*EXERCISE OBJECTIVE*:
Nothing but a number is needed: the count of lines below that include "interrupted".

*RECORDS FOR THIS EXERCISE*:
•••

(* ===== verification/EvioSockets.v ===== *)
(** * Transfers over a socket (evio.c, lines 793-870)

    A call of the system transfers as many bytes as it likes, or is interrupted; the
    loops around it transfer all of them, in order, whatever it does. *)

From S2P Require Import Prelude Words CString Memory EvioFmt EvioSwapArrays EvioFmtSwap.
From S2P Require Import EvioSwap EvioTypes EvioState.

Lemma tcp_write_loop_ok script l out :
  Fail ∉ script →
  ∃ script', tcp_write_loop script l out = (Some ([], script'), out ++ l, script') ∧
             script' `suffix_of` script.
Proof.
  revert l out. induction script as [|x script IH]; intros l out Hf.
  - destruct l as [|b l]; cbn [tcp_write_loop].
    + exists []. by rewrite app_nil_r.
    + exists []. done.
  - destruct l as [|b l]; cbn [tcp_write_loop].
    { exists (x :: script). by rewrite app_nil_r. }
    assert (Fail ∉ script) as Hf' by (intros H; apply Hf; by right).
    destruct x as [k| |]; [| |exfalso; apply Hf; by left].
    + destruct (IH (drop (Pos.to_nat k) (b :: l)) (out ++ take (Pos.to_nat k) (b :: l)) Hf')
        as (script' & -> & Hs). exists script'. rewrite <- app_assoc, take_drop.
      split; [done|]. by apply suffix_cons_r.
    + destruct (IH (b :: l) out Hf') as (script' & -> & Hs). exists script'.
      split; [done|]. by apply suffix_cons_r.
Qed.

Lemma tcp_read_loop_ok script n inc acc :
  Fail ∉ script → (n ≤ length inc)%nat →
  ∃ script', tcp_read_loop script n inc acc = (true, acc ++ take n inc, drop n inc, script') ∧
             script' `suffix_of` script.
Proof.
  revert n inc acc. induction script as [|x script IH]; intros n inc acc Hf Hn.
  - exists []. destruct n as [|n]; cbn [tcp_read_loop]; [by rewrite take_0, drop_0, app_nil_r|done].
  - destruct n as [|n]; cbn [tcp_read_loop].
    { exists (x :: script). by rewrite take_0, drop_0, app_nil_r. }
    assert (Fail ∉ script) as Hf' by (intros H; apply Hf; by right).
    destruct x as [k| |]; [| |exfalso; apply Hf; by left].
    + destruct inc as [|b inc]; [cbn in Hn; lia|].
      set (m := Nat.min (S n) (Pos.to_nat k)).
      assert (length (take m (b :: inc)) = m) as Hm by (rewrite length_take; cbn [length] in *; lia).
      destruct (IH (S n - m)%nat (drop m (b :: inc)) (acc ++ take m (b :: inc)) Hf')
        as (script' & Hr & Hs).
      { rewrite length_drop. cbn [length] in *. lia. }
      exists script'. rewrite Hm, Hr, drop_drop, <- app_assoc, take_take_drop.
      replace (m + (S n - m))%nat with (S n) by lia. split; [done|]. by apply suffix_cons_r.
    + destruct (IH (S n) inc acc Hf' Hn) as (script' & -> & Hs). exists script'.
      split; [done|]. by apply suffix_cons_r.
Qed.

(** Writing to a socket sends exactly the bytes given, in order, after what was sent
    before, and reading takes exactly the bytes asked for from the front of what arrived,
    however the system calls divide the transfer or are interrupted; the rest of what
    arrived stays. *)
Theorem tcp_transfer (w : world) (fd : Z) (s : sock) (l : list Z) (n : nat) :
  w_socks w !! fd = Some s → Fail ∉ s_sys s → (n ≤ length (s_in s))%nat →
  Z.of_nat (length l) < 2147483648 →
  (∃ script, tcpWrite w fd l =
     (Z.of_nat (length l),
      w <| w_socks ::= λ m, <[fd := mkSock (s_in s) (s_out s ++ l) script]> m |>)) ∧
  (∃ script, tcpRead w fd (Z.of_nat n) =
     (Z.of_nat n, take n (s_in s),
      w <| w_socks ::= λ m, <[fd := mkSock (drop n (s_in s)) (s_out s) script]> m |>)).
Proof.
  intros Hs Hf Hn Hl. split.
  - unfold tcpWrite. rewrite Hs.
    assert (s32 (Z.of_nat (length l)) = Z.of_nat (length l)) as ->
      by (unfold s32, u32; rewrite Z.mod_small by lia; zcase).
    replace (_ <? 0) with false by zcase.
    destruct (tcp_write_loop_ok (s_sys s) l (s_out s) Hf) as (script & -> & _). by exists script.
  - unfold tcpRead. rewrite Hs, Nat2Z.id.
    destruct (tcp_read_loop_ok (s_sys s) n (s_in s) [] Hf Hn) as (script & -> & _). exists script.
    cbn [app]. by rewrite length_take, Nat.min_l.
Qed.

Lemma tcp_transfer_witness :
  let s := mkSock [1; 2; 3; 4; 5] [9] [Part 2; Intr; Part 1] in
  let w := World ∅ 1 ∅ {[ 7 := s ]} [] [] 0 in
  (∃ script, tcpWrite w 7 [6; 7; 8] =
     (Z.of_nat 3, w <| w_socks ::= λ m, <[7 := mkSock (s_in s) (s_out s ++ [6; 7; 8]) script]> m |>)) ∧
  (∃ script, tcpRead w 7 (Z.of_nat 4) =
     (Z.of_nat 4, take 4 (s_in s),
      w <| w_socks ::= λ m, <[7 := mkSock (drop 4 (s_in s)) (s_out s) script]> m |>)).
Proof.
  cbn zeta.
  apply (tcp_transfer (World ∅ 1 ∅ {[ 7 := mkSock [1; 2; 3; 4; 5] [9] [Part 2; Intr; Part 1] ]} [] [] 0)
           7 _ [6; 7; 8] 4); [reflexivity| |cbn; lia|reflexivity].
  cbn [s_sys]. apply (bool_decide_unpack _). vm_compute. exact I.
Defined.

•••

*SOLUTION FOR THIS EXERCISE*:
2